TASK PROMPT:
In the data below, which lines contain "simpl"? List them by copying each one.

(Saved entries)
BEGIN

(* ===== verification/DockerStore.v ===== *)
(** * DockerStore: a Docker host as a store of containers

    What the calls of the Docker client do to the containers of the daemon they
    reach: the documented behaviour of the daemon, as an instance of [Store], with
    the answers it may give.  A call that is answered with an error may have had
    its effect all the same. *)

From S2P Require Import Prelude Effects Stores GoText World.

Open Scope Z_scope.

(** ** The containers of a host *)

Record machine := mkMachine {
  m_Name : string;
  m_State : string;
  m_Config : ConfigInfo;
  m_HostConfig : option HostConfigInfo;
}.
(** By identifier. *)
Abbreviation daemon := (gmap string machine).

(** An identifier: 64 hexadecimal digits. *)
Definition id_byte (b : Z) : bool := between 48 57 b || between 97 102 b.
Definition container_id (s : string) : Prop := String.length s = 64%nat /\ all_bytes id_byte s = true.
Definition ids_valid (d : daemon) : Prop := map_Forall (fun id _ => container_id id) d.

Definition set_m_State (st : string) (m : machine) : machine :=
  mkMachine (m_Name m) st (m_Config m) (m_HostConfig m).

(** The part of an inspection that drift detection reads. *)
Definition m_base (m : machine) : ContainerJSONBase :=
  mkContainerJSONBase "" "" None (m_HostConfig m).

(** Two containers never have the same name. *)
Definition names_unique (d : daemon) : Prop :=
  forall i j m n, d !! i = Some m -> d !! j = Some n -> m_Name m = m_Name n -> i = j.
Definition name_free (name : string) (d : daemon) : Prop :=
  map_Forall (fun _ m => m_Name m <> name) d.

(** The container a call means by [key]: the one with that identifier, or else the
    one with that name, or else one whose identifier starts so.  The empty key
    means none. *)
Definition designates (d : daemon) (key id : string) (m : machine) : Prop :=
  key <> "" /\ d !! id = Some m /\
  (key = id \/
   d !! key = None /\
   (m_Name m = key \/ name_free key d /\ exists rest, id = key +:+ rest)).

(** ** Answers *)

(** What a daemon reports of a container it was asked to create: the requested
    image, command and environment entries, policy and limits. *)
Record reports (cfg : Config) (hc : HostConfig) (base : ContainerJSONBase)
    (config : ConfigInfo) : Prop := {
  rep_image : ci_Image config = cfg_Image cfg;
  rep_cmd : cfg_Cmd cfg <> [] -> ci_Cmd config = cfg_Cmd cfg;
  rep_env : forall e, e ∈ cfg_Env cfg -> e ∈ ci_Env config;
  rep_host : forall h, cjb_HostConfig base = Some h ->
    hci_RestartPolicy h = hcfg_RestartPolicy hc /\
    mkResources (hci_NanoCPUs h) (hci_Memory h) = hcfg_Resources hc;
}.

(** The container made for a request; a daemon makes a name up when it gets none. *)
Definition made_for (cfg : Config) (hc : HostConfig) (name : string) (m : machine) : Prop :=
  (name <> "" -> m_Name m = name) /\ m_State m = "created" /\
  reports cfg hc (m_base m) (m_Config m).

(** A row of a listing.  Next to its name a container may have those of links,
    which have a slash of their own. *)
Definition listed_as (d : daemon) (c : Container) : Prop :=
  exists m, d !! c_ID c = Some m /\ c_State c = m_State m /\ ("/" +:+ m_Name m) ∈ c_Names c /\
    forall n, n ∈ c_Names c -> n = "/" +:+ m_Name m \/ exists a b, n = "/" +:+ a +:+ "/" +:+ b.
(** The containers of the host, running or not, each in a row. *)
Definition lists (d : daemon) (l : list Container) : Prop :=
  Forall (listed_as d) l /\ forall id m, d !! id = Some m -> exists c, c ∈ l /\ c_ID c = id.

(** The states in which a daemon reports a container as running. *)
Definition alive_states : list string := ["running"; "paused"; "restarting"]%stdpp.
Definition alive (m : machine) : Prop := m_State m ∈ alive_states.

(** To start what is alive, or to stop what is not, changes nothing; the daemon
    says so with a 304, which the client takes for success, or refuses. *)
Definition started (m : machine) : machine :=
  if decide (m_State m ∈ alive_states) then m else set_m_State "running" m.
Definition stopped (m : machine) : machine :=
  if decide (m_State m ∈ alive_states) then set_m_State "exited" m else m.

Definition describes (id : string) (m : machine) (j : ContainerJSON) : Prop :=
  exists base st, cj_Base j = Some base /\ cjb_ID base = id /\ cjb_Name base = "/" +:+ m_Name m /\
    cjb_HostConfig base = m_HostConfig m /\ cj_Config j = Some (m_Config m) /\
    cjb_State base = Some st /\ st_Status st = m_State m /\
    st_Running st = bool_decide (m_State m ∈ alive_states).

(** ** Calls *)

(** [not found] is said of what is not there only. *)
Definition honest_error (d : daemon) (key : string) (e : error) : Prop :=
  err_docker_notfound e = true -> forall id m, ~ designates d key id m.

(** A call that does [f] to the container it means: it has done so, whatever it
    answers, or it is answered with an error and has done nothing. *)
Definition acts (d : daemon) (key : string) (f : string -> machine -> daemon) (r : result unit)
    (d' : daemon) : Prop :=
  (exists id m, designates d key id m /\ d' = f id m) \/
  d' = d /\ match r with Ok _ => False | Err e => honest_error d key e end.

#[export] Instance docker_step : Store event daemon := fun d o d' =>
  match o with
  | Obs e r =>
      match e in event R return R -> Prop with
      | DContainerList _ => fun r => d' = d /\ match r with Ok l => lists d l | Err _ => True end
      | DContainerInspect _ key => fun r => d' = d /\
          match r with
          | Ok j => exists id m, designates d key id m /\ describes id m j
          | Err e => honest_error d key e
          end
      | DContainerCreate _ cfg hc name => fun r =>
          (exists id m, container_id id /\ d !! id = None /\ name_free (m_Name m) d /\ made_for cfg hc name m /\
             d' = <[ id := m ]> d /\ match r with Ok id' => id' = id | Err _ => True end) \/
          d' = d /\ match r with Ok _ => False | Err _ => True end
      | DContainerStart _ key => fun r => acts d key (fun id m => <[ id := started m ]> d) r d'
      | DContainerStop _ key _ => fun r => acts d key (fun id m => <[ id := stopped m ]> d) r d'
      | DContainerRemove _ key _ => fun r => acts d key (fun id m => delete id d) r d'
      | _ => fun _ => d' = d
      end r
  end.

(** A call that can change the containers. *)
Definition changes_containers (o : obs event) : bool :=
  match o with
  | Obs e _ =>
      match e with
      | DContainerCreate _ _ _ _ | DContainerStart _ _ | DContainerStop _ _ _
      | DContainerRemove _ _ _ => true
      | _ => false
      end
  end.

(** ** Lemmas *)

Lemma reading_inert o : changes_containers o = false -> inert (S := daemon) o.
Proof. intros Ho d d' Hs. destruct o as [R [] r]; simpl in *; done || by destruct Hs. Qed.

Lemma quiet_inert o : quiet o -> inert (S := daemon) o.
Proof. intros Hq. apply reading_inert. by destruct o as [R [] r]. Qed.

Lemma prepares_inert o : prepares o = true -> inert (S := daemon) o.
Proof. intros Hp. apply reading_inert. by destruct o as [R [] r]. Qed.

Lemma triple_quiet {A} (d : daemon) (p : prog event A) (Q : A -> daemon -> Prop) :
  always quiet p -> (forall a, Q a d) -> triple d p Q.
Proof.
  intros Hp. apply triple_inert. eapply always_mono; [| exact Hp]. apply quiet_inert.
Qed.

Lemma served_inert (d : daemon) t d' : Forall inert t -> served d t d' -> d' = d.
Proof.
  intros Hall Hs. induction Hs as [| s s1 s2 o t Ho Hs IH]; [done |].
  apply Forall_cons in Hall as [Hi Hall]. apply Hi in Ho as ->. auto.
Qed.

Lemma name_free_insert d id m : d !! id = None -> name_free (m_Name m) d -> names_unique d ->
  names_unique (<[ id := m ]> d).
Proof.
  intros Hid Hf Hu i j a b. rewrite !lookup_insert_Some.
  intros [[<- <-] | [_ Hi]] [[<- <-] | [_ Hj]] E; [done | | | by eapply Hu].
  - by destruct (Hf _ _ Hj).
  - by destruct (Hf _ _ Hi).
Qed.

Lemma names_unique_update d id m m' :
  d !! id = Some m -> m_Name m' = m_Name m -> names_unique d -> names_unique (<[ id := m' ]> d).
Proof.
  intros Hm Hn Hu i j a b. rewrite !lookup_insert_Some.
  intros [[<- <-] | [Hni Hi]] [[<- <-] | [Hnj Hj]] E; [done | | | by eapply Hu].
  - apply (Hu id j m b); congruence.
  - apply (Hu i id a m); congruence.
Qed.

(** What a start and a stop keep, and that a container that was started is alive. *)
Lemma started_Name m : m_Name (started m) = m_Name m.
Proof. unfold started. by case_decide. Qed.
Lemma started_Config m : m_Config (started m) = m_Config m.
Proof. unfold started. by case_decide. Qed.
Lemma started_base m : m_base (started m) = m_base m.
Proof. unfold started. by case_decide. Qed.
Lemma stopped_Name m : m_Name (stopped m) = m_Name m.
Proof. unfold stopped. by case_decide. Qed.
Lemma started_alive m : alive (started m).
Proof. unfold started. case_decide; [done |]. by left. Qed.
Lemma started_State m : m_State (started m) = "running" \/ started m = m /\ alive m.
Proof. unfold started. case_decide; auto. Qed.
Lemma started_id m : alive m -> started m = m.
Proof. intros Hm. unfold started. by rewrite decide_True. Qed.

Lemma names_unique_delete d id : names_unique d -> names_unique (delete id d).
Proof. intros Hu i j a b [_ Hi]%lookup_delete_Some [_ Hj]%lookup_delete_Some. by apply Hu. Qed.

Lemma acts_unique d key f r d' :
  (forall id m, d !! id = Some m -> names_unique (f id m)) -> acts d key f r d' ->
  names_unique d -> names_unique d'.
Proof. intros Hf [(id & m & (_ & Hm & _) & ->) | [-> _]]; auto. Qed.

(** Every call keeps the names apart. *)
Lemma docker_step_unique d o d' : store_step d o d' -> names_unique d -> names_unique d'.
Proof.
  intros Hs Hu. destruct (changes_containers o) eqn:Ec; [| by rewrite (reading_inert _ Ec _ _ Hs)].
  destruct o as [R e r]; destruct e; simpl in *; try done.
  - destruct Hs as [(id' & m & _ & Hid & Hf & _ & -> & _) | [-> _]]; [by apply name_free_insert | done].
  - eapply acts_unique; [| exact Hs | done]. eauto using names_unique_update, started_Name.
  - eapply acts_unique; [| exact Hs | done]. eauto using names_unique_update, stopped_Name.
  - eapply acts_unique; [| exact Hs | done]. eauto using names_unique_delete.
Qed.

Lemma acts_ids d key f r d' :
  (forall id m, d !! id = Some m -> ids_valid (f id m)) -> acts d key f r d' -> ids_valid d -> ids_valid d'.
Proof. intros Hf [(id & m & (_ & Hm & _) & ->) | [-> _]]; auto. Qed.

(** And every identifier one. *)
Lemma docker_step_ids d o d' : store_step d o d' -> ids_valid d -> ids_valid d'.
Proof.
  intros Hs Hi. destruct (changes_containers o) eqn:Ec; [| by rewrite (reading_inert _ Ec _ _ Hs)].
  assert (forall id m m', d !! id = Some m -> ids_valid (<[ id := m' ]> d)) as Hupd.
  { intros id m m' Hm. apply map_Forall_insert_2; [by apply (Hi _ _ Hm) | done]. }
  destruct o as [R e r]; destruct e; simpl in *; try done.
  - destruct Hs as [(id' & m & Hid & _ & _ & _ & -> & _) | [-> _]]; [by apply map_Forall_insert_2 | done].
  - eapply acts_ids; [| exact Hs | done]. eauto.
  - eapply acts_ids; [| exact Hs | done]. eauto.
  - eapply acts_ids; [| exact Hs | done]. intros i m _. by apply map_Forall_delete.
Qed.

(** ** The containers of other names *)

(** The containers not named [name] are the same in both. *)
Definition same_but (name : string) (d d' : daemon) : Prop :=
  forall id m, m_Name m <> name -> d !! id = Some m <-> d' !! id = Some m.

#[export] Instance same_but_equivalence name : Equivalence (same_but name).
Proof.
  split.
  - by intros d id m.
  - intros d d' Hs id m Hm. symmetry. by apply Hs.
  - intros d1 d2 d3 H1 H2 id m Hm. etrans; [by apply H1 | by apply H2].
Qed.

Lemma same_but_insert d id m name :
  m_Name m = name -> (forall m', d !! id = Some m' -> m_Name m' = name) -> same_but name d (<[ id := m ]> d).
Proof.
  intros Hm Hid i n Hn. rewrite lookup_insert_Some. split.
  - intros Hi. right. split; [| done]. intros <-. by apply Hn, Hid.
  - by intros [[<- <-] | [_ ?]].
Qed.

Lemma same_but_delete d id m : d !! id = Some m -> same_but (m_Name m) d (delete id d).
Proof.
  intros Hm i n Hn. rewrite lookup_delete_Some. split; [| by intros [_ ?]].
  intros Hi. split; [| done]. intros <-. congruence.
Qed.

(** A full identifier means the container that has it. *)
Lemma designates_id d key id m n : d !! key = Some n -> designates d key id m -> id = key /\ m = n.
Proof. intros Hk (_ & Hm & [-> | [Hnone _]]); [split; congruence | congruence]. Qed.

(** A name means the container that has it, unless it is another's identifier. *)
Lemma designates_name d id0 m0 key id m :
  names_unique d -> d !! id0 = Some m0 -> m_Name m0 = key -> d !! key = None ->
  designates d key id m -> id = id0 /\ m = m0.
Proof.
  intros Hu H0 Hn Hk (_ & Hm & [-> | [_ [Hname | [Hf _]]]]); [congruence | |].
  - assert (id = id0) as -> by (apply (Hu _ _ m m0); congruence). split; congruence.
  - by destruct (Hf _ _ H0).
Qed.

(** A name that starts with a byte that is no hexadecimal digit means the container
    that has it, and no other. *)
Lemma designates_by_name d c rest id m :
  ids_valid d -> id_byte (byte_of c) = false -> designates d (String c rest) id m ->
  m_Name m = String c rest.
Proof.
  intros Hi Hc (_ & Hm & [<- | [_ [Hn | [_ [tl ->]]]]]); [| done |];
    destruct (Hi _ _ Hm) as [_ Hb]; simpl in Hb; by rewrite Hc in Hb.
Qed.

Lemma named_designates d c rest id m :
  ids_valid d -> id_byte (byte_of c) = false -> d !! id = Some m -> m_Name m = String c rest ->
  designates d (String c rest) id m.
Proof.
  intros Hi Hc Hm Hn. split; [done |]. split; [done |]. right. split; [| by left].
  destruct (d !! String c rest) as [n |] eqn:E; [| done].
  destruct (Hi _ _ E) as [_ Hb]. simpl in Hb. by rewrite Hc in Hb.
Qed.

END

THE COMPLETED TASK:
Proof. intros Ho d d' Hs. destruct o as [R [] r]; simpl in *; done || by destruct Hs. Qed.
  destruct o as [R e r]; destruct e; simpl in *; try done.
  destruct o as [R e r]; destruct e; simpl in *; try done.
    destruct (Hi _ _ Hm) as [_ Hb]; simpl in Hb; by rewrite Hc in Hb.
  destruct (Hi _ _ E) as [_ Hb]. simpl in Hb. by rewrite Hc in Hb.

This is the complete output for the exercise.